Restrict the output to the lines below starting at the one that contains "destruct (lookup_lt_is_Some_2 (heap" and ending at the one that contains "whatever requests were", and restate them word for word, both ends included.

[Collected data]
• • • • • • •

(** The forwarded requests of the token that asked for no override are
    among the calls its bucket granted. *)
Lemma forwarded_le_granted evs : forall st,
  wf st ->
  forwarded_in lo hi token evs st
  <= xrate.successes_in lo hi (xrate.run (bucketOf token st) (check_times token evs)).
Proof.
  induction evs as [| [now r] evs IH]; intros st Hwf; [simpl; lia |].
  rewrite forwarded_in_cons, check_times_cons.
  specialize (IH _ (LimitMiddleware_wf now st http.NewResponseWriter r Hwf)).
  pose proof (LimitMiddleware_config now st http.NewResponseWriter r Hwf) as [Hrate Hburst].
  unfold from, no_override, reaches_check_as, checked_token.
  destruct (http.Request_Cookie r "remember_token") as [c |] eqn:Hc.
  2: { rewrite (LimitMiddleware_no_cookie _ _ _ _ Hc) in *. cbn [fst andb] in *. lia. }
  destruct (json.Decode (http.Body r)) as [n [m [e |] |]] eqn:Hd; cbn [snd].
  - rewrite (LimitMiddleware_parse_error _ _ _ _ _ _ _ _ Hc Hd) in *.
    cbn [fst] in *. rewrite andb_false_r. cbn [andb]. lia.
  - destruct (LimitMiddleware_checked now st http.NewResponseWriter r c n m Hwf Hc Hd)
      as (st' & Heq & Hown & Hframe & _).
    rewrite Heq in *. cbn [fst snd] in *.
    destruct (String.eqb_spec (http.Value c) token) as [<- | Hne].
    + assert (Hb : bucketOf (http.Value c) st'
                   = snd (xrate.Allow (bucketOf (http.Value c) st) now)).
      { unfold bucketOf at 1. rewrite Hown. reflexivity. }
      rewrite Hb in IH. rewrite run_cons, successes_in_cons.
      destruct (fst (xrate.Allow (bucketOf (http.Value c) st) now)), (m =? 0);
        cbn [negb andb is_Forwarded]; zbool; cbn [andb]; lia.
    + assert (Hb : bucketOf token st' = bucketOf token st).
      { unfold bucketOf. rewrite (Hframe token Hne), Hrate, Hburst. reflexivity. }
      rewrite Hb in IH. cbn [andb]. lia.
  - assert (Hst : fst (LimitMiddleware now st http.NewResponseWriter r) = st).
    { unfold LimitMiddleware. rewrite Hc, Hd. reflexivity. }
    rewrite Hst in *. rewrite andb_false_r. cbn [andb]. lia.
Qed.

End Throughput.

(** X11.  The rate limit the handler enforces, from one end to the other:
    in a process whose registry was built with a positive rate and a
    burst that is not negative, and whatever happened before, among
    requests served at times in order and with no flush in between, the
    requests of one identity that ask for no override and are forwarded
    inside a window number at most the burst and the refill of the
    window, whatever the other identities send.  For the registry of
    [main] and a window of one minute that is 16 requests. *)
Theorem forwarded_requests_within_window r b history evs token lo hi :
  0 < r -> 0 <= b -> lo <= hi ->
  StronglySorted Z.le (map fst evs) ->
  forwarded_in lo hi token evs (process history (new_store r b)) * r
  <= b * r + (hi - lo).
Proof.
  intros Hr Hb Hw Hs.
  set (st := process history (new_store r b)).
  assert (Hwf : wf st) by apply process_wf, new_store_wf.
  destruct (process_limiters_ok r b history (new_store r b) Hr Hb)
    as (Hrate & Hburst & Hok).
  { repeat split. constructor. }
  fold st in Hrate, Hburst, Hok.
  assert (Hlim : xrate.limit (bucketOf token st) = r /\
                 xrate.burst (bucketOf token st) = b /\
                 0 <= xrate.tokens (bucketOf token st) <= b * r).
  { unfold bucketOf, limiterOf.
    destruct (limiters (rl st) !! token) as [p |]; simpl.
    - destruct (heap st !! p) as [lim |] eqn:Hp; simpl.
      + eapply (proj1 (Forall_lookup _ _) Hok); eassumption.
      + rewrite Hrate, Hburst. repeat split; nia.
    - rewrite Hrate, Hburst. repeat split; nia. }
  destruct Hlim as (Hl & Hbu & Ht).
  pose proof (forwarded_le_granted lo hi token evs st Hwf) as Hle.
  pose proof (successes_window lo hi (check_times token evs) (bucketOf token st) Hw) as Hwin.
  rewrite Hl, Hbu in Hwin.
  specialize (Hwin ltac:(unfold bucket_inv; lia) (check_times_sorted token evs Hs)).
  nia.
Qed.

Lemma forwarded_requests_within_window_witness :
  forwarded_in 1000 (1000 + time.Minute) "abc"
    (repeat (1000, request token_abc (body_max_age "0")) 16
     ++ [(60000001000, request token_abc (body_max_age "0"));
         (60000001000, request token_abc (body_max_age "0"))])
    (process [Serve 0 (request token_abc (body_max_age "0")); Tick]
       (new_store (xrate.Every time.Minute) 15))
  * xrate.Every time.Minute
  <= 15 * xrate.Every time.Minute + (1000 + time.Minute - 1000).
Proof.
  apply (forwarded_requests_within_window (xrate.Every time.Minute) 15).
  - reflexivity.
  - discriminate.
  - vm_compute; discriminate.
  - vm_compute. repeat constructor; discriminate.
Defined.

(** X12.  A request whose body is at most 512 bytes long, read by the
    decoder in one read, is forwarded exactly as it came: [next] gets the
    very request, body included, and the writer untouched. *)
Theorem short_request_forwarded_intact now st w r st' w' r' :
  (length (http.Body r) <= json.minRead)%nat ->
  LimitMiddleware now st w r = (st', Forwarded w' r') ->
  r' = r /\ w' = w.
Proof.
  intros Hlen. unfold LimitMiddleware.
  destruct (http.Request_Cookie r "remember_token") as [c |]; [| discriminate].
  pose proof (Decode_short_body _ Hlen) as Hn.
  destruct (json.Decode (http.Body r)) as [n [m [e |] |]]; try discriminate.
  destruct (GetLimiter (http.Value c) st) as [p st1].
  destruct (Allow p now st1) as [[ok st2] |]; [| discriminate].
  destruct (negb ok && (m =? 0)); [discriminate |].
  intros [= _ <- <-]. cbn [fst] in Hn. subst n.
  rewrite take_ge by reflexivity. destruct r; auto.
Qed.

Lemma short_request_forwarded_intact_witness :
  request token_abc (body_max_age "5") = request token_abc (body_max_age "5") /\
  http.NewResponseWriter = http.NewResponseWriter.
Proof.
  apply (short_request_forwarded_intact 1000 exhausted_store http.NewResponseWriter
           (request token_abc (body_max_age "5"))
           (fst (LimitMiddleware 1000 exhausted_store http.NewResponseWriter
                   (request token_abc (body_max_age "5"))))).
  - apply Nat.leb_le. vm_compute. reflexivity.
  - vm_compute. reflexivity.
Defined.

(** * The flush, seen by each identity *)

Section AfterFlush.

Implicit Types (st : Store) (token : string) (evs : list (Z * http.Request)).

Lemma serve_config evs : forall st,
  wf st ->
  rate (rl (serve evs st)) = rate (rl st) /\ burst (rl (serve evs st)) = burst (rl st).
Proof.
  induction evs as [| [now r] evs IH]; intros st Hwf; [auto |].
  cbn [serve].
  destruct (IH _ (LimitMiddleware_wf now st http.NewResponseWriter r Hwf)) as [H1 H2].
  destruct (LimitMiddleware_config now st http.NewResponseWriter r Hwf) as [H3 H4].
  split; congruence.
Qed.

(** A request that does not reach the check under a token, because it is
    of another identity or because it is rejected before the check,
    leaves the limiter of the token as it is. *)
Lemma LimitMiddleware_frame_unchecked now st w r token :
  wf st -> reaches_check_as token r = false ->
  limiterOf token (fst (LimitMiddleware now st w r)) = limiterOf token st.
Proof.
  intros Hwf. unfold reaches_check_as, checked_token.
  destruct (http.Request_Cookie r "remember_token") as [c |] eqn:Hc.
  2: { intros _. rewrite (LimitMiddleware_no_cookie _ _ _ _ Hc). reflexivity. }
  destruct (json.Decode (http.Body r)) as [n [m [e |] |]] eqn:Hd; cbn [snd].
  - intros _. rewrite (LimitMiddleware_parse_error _ _ _ _ _ _ _ _ Hc Hd). reflexivity.
  - intros Hne. apply String.eqb_neq in Hne.
    destruct (LimitMiddleware_checked now st w r c n m Hwf Hc Hd) as (st' & -> & _ & H & _).
    apply H. assumption.
  - intros _. unfold LimitMiddleware. rewrite Hc, Hd. reflexivity.
Qed.

Lemma serve_frame_unchecked token evs : forall st,
  wf st ->
  Forall (fun e => reaches_check_as token (snd e) = false) evs ->
  limiterOf token (serve evs st) = limiterOf token st.
Proof.
  induction evs as [| [now r] evs IH]; intros st Hwf Hev; [reflexivity |].
  inversion Hev as [| ? ? Hr Hrest]; subst. cbn [serve].
  rewrite IH by (try apply LimitMiddleware_wf; assumption).
  apply LimitMiddleware_frame_unchecked; assumption.
Qed.

(** On a well-formed store, a token without a limiter is a token without
    an entry. *)
Lemma limiterOf_None token st :
  wf st -> limiterOf token st = None -> limiters (rl st) !! token = None.
Proof.
  intros [Hin _]. unfold limiterOf.
  destruct (limiters (rl st) !! token) as [p |] eqn:Hp; [| reflexivity].
  destruct (lookup_lt_is_Some_2 (heap st) p (Hin _ _ Hp)) as [lim Hlim].
  rewrite Hlim. discriminate.
Qed.

End AfterFlush.

(** C5.  After a flush, whatever the store was, every identity gets a new
    limiter with the full burst at its own next [GetLimiter] call,
    whatever requests were served in between: those of the other
    identities, which may have spent their bursts since the flush, and
    those rejected before the check; none of them reached the check
    under the token.  The limiter is allocated by that very call, at an
    address that held nothing before, and, the rate being positive and
    the burst at least one, its first [Allow] succeeds at any time; so a
    request of the identity whose body decodes is forwarded. *)
Theorem flush_restores_full_burst st evs token now :
  0 < rate (rl st) -> 1 <= burst (rl st) ->
  Forall (fun e => reaches_check_as token (snd e) = false) evs ->
  let st1 := serve evs (Flusher_tick st) in
  let p := fst (GetLimiter token st1) in
  let st2 := snd (GetLimiter token st1) in
  heap st2 !! p = Some (xrate.NewLimiter (rate (rl st)) (burst (rl st))) /\
  heap st1 !! p = None /\
  heap st !! p = None /\
  (exists st3, Allow p now st2 = Some (true, st3)) /\
  (forall w r c n m,
     http.Request_Cookie r "remember_token" = Some c -> http.Value c = token ->
     json.Decode (http.Body r) = (n, json.Decoded m None) ->
     exists st', LimitMiddleware now st1 w r
                 = (st', Forwarded w (http.set_Body (take n (http.Body r)) r))).
Proof.
  intros Hr Hb Hev st1 p st2.
  assert (Hwf1 : wf st1) by apply serve_wf, Flusher_tick_wf.
  destruct (serve_config evs (Flusher_tick st) (Flusher_tick_wf st)) as [Hrate Hburst].
  fold st1 in Hrate, Hburst. cbn [Flusher_tick rl rate burst] in Hrate, Hburst.
  assert (Hview : limiterOf token st1 = None).
  { unfold st1. rewrite serve_frame_unchecked by (try apply Flusher_tick_wf; assumption).
    unfold limiterOf. simpl. rewrite lookup_empty. reflexivity. }
  pose proof (limiterOf_None token st1 Hwf1 Hview) as Hnone.
  pose proof (GetLimiter_new token st1 Hnone) as Hnew.
  assert (Hlen : (length (heap st) <= length (heap st1))%nat).
  { apply (epoch_above (length (heap st)) (Flusher_tick st) st1 (serve_epoch evs _)).
    split; [reflexivity |]. simpl. intros t q Hq. rewrite lookup_empty in Hq. discriminate. }
  assert (Hcell : heap st2 !! p
                  = Some (xrate.NewLimiter (rate (rl st)) (burst (rl st)))).
  { unfold p, st2. rewrite Hnew, Hrate, Hburst. cbn [fst snd heap].
    apply list_lookup_middle. reflexivity. }
  assert (Hbucket : bucketOf token st1 = xrate.NewLimiter (rate (rl st)) (burst (rl st))).
  { unfold bucketOf. rewrite Hview, Hrate, Hburst. reflexivity. }
  split; [exact Hcell |].
  split; [unfold p; rewrite Hnew; cbn [fst]; apply lookup_ge_None_2; lia |].
  split; [unfold p; rewrite Hnew; cbn [fst]; apply lookup_ge_None_2; lia |].
  split.
  - rewrite (Allow_some p now st2 _ Hcell), Allow_NewLimiter by assumption.
    eexists. reflexivity.
  - intros w r c n m Hc Hv Hd.
    destruct (LimitMiddleware_checked now st1 w r c n m Hwf1 Hc Hd) as (st' & Heq & _).
    rewrite Hv, Hbucket, Allow_NewLimiter in Heq by assumption.
    exists st'. assumption.
Qed.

• • • • • • •

● **Result for this task**:
  destruct (lookup_lt_is_Some_2 (heap st) p (Hin _ _ Hp)) as [lim Hlim].
  rewrite Hlim. discriminate.
Qed.

End AfterFlush.

(** C5.  After a flush, whatever the store was, every identity gets a new
    limiter with the full burst at its own next [GetLimiter] call,
    whatever requests were served in between: those of the other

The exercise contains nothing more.